Task item ▸ All lines of the material should be given again exactly.

================================

Definition broken_nested_archive : ZipFile :=
  [("Scripts/python/Module1.py", "pass");
   ("content.xml", object_xml (href_attr "./Object 1"));
   ("Object 1/content.xml", broken_xml)].

Definition archives : list (string * ZipFile) :=
  (Sample.archives
   ++ [("headless.odt", headless_archive);
       ("listener.odt", listener_archive);
       ("dangling.odt", dangling_archive);
       ("broken_nested.odt", broken_nested_archive);
       ("two_objects.odt", two_objects_archive)])%list.

Definition flat_files : list (string * string) :=
  (Sample.flat_files
   ++ [("listener.fodt", flat_listener_xml); ("library.fodt", library_xml)])%list.

(** [unreadable.odt] cannot be read at all, [huge.odt] needs the ZIP64
    extensions, and [binary.fodt] is neither an archive nor text that can
    be decoded. *)
Definition world : World := {|
  path_exists := fun path =>
    match lookup archives path, lookup flat_files path with
    | None, None =>
        String.eqb path "unreadable.odt" || String.eqb path "huge.odt"
        || String.eqb path "binary.fodt"
    | _, _ => true
    end;
  open_zipfile := fun path =>
    if String.eqb path "unreadable.odt" then ZipIOError
    else if String.eqb path "huge.odt"
    then ZipLargeZipFile "Filesize would require ZIP64 extensions"
    else match lookup archives path with
         | Some z => ZipOpened z
         | None => ZipBadZipfile
         end;
  read_text := fun path =>
    match lookup flat_files path with
    | Some text => Done text
    | None =>
        if String.eqb path "binary.fodt" then Failed "UnicodeDecodeError"
        else Failed "FileNotFoundError"
    end;
  member_fault := fun _ => None;
  fromstring := parse;
  decode_ignore := fun b => b;
  path_findall := fun _ _ => Failed "SyntaxError";
  repr_unicode := PyStr.repr_ascii
|}.

End Cases.

(** * Properties *)

(** ** Strings *)

Section StringFacts.

Import PyStr.

Lemma startswith_nil (s : string) : startswith s "" = true.
Proof. destruct s; reflexivity. Qed.

Lemma contains_cons (c : ascii) (s sub : string) :
  contains (String c s) sub = startswith (String c s) sub || contains s sub.
Proof. reflexivity. Qed.

Lemma contains_tail (c : ascii) (s sub : string) :
  contains (String c s) sub = false -> contains s sub = false.
Proof.
  rewrite contains_cons. intros H. apply orb_false_iff in H. tauto.
Qed.

Lemma contains_head (s sub : string) :
  contains s sub = false -> startswith s sub = false.
Proof.
  destruct s; simpl; intros H; apply orb_false_iff in H; tauto.
Qed.

Lemma endswith_cons (c : ascii) (s suffix : string) :
  endswith (String c s) suffix
  = String.eqb (String c s) suffix || endswith s suffix.
Proof. reflexivity. Qed.

Lemma endswith_tail (c : ascii) (s suffix : string) :
  endswith (String c s) suffix = false -> endswith s suffix = false.
Proof.
  rewrite endswith_cons. intros H. apply orb_false_iff in H. tauto.
Qed.

Lemma collapse_match (r : string) :
  collapse ("/./" ++ r) = String "/" (collapse r).
Proof. reflexivity. Qed.

Lemma collapse_other (c : ascii) (r : string) :
  startswith (String c r) "/./" = false ->
  collapse (String c r) = String c (collapse r).
Proof.
  intros H. unfold collapse, replace.
  change (replace_from "/./" "/" 0 (String c r))
    with (if startswith (String c r) "/./"
          then "/" ++ replace_from "/./" "/" 2 r
          else String c (replace_from "/./" "/" 0 r)).
  rewrite H. reflexivity.
Qed.

Lemma startswith_dotseg_inv (s : string) :
  startswith s "/./" = true -> exists r, s = "/./" ++ r.
Proof.
  destruct s as [|c1 [|c2 [|c3 r]]]; simpl; try discriminate.
  - rewrite andb_false_r. discriminate.
  - rewrite andb_false_r, andb_false_r. discriminate.
  - intros H.
    apply andb_true_iff in H as [H1 H]. apply andb_true_iff in H as [H2 H].
    apply andb_true_iff in H as [H3 _].
    apply Ascii.eqb_eq in H1, H2, H3. subst. exists r. reflexivity.
Qed.

(** Induction along the scan: a string is empty, starts with a match that
    the scan consumes whole, or starts with a character that is copied. *)
Lemma collapse_ind (P : string -> Prop) :
  P "" ->
  (forall r, P r -> P ("/./" ++ r)) ->
  (forall c r, startswith (String c r) "/./" = false -> P r -> P (String c r)) ->
  forall s, P s.
Proof.
  intros Hnil Hmatch Hother s.
  assert (H : forall n s, String.length s <= n -> P s).
  { clear s. induction n as [|n IH]; intros s Hn.
    - destruct s; [assumption | simpl in Hn; lia].
    - destruct s as [|c r]; [assumption|].
      destruct (startswith (String c r) "/./") eqn:E.
      + destruct (startswith_dotseg_inv _ E) as [r' Hr].
        rewrite Hr in *. apply Hmatch, IH. simpl in Hn. lia.
      + apply Hother; [assumption|]. apply IH. simpl in Hn. lia. }
  apply (H (String.length s)). lia.
Qed.

Lemma collapse_length (s : string) :
  String.length s <= 3 * String.length (collapse s).
Proof.
  induction s as [|r IH|c r E IH] using collapse_ind.
  - simpl. lia.
  - rewrite collapse_match.
    change (S (S (S (String.length r))) <= 3 * S (String.length (collapse r))).
    lia.
  - rewrite (collapse_other _ _ E).
    change (S (String.length r) <= 3 * S (String.length (collapse r))).
    lia.
Qed.

Lemma collapse_startswith_slash (s : string) :
  startswith (collapse s) "/" = startswith s "/".
Proof.
  destruct s as [|c r]; [reflexivity|].
  destruct (startswith (String c r) "/./") eqn:E.
  - destruct (startswith_dotseg_inv _ E) as [r' ->]. reflexivity.
  - rewrite (collapse_other _ _ E). reflexivity.
Qed.

Lemma collapse_startswith_dot_slash (s : string) :
  startswith (collapse s) "./" = startswith s "./".
Proof.
  destruct s as [|c r]; [reflexivity|].
  destruct (startswith (String c r) "/./") eqn:E.
  - destruct (startswith_dotseg_inv _ E) as [r' ->]. reflexivity.
  - rewrite (collapse_other _ _ E).
    change (Ascii.eqb c "." && startswith (collapse r) "/"
            = Ascii.eqb c "." && startswith r "/").
    now rewrite collapse_startswith_slash.
Qed.

Lemma collapse_eq_nil (s : string) : collapse s = "" -> s = "".
Proof.
  intros H. pose proof (collapse_length s) as L. rewrite H in L.
  destruct s; [reflexivity | simpl in L; lia].
Qed.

================================

Solution to the problem ▸
Definition broken_nested_archive : ZipFile :=
  [("Scripts/python/Module1.py", "pass");
   ("content.xml", object_xml (href_attr "./Object 1"));
   ("Object 1/content.xml", broken_xml)].

Definition archives : list (string * ZipFile) :=
  (Sample.archives
   ++ [("headless.odt", headless_archive);
       ("listener.odt", listener_archive);
       ("dangling.odt", dangling_archive);
       ("broken_nested.odt", broken_nested_archive);
       ("two_objects.odt", two_objects_archive)])%list.

Definition flat_files : list (string * string) :=
  (Sample.flat_files
   ++ [("listener.fodt", flat_listener_xml); ("library.fodt", library_xml)])%list.

(** [unreadable.odt] cannot be read at all, [huge.odt] needs the ZIP64
    extensions, and [binary.fodt] is neither an archive nor text that can
    be decoded. *)
Definition world : World := {|
  path_exists := fun path =>
    match lookup archives path, lookup flat_files path with
    | None, None =>
        String.eqb path "unreadable.odt" || String.eqb path "huge.odt"
        || String.eqb path "binary.fodt"
    | _, _ => true
    end;
  open_zipfile := fun path =>
    if String.eqb path "unreadable.odt" then ZipIOError
    else if String.eqb path "huge.odt"
    then ZipLargeZipFile "Filesize would require ZIP64 extensions"
    else match lookup archives path with
         | Some z => ZipOpened z
         | None => ZipBadZipfile
         end;
  read_text := fun path =>
    match lookup flat_files path with
    | Some text => Done text
    | None =>
        if String.eqb path "binary.fodt" then Failed "UnicodeDecodeError"
        else Failed "FileNotFoundError"
    end;
  member_fault := fun _ => None;
  fromstring := parse;
  decode_ignore := fun b => b;
  path_findall := fun _ _ => Failed "SyntaxError";
  repr_unicode := PyStr.repr_ascii
|}.

End Cases.

(** * Properties *)

(** ** Strings *)

Section StringFacts.

Import PyStr.

Lemma startswith_nil (s : string) : startswith s "" = true.
Proof. destruct s; reflexivity. Qed.

Lemma contains_cons (c : ascii) (s sub : string) :
  contains (String c s) sub = startswith (String c s) sub || contains s sub.
Proof. reflexivity. Qed.

Lemma contains_tail (c : ascii) (s sub : string) :
  contains (String c s) sub = false -> contains s sub = false.
Proof.
  rewrite contains_cons. intros H. apply orb_false_iff in H. tauto.
Qed.

Lemma contains_head (s sub : string) :
  contains s sub = false -> startswith s sub = false.
Proof.
  destruct s; simpl; intros H; apply orb_false_iff in H; tauto.
Qed.

Lemma endswith_cons (c : ascii) (s suffix : string) :
  endswith (String c s) suffix
  = String.eqb (String c s) suffix || endswith s suffix.
Proof. reflexivity. Qed.

Lemma endswith_tail (c : ascii) (s suffix : string) :
  endswith (String c s) suffix = false -> endswith s suffix = false.
Proof.
  rewrite endswith_cons. intros H. apply orb_false_iff in H. tauto.
Qed.

Lemma collapse_match (r : string) :
  collapse ("/./" ++ r) = String "/" (collapse r).
Proof. reflexivity. Qed.

Lemma collapse_other (c : ascii) (r : string) :
  startswith (String c r) "/./" = false ->
  collapse (String c r) = String c (collapse r).
Proof.
  intros H. unfold collapse, replace.
  change (replace_from "/./" "/" 0 (String c r))
    with (if startswith (String c r) "/./"
          then "/" ++ replace_from "/./" "/" 2 r
          else String c (replace_from "/./" "/" 0 r)).
  rewrite H. reflexivity.
Qed.

Lemma startswith_dotseg_inv (s : string) :
  startswith s "/./" = true -> exists r, s = "/./" ++ r.
Proof.
  destruct s as [|c1 [|c2 [|c3 r]]]; simpl; try discriminate.
  - rewrite andb_false_r. discriminate.
  - rewrite andb_false_r, andb_false_r. discriminate.
  - intros H.
    apply andb_true_iff in H as [H1 H]. apply andb_true_iff in H as [H2 H].
    apply andb_true_iff in H as [H3 _].
    apply Ascii.eqb_eq in H1, H2, H3. subst. exists r. reflexivity.
Qed.

(** Induction along the scan: a string is empty, starts with a match that
    the scan consumes whole, or starts with a character that is copied. *)
Lemma collapse_ind (P : string -> Prop) :
  P "" ->
  (forall r, P r -> P ("/./" ++ r)) ->
  (forall c r, startswith (String c r) "/./" = false -> P r -> P (String c r)) ->
  forall s, P s.
Proof.
  intros Hnil Hmatch Hother s.
  assert (H : forall n s, String.length s <= n -> P s).
  { clear s. induction n as [|n IH]; intros s Hn.
    - destruct s; [assumption | simpl in Hn; lia].
    - destruct s as [|c r]; [assumption|].
      destruct (startswith (String c r) "/./") eqn:E.
      + destruct (startswith_dotseg_inv _ E) as [r' Hr].
        rewrite Hr in *. apply Hmatch, IH. simpl in Hn. lia.
      + apply Hother; [assumption|]. apply IH. simpl in Hn. lia. }
  apply (H (String.length s)). lia.
Qed.

Lemma collapse_length (s : string) :
  String.length s <= 3 * String.length (collapse s).
Proof.
  induction s as [|r IH|c r E IH] using collapse_ind.
  - simpl. lia.
  - rewrite collapse_match.
    change (S (S (S (String.length r))) <= 3 * S (String.length (collapse r))).
    lia.
  - rewrite (collapse_other _ _ E).
    change (S (String.length r) <= 3 * S (String.length (collapse r))).
    lia.
Qed.

Lemma collapse_startswith_slash (s : string) :
  startswith (collapse s) "/" = startswith s "/".
Proof.
  destruct s as [|c r]; [reflexivity|].
  destruct (startswith (String c r) "/./") eqn:E.
  - destruct (startswith_dotseg_inv _ E) as [r' ->]. reflexivity.
  - rewrite (collapse_other _ _ E). reflexivity.
Qed.

Lemma collapse_startswith_dot_slash (s : string) :
  startswith (collapse s) "./" = startswith s "./".
Proof.
  destruct s as [|c r]; [reflexivity|].
  destruct (startswith (String c r) "/./") eqn:E.
  - destruct (startswith_dotseg_inv _ E) as [r' ->]. reflexivity.
  - rewrite (collapse_other _ _ E).
    change (Ascii.eqb c "." && startswith (collapse r) "/"
            = Ascii.eqb c "." && startswith r "/").
    now rewrite collapse_startswith_slash.
Qed.

Lemma collapse_eq_nil (s : string) : collapse s = "" -> s = "".
Proof.
  intros H. pose proof (collapse_length s) as L. rewrite H in L.
  destruct s; [reflexivity | simpl in L; lia].
Qed.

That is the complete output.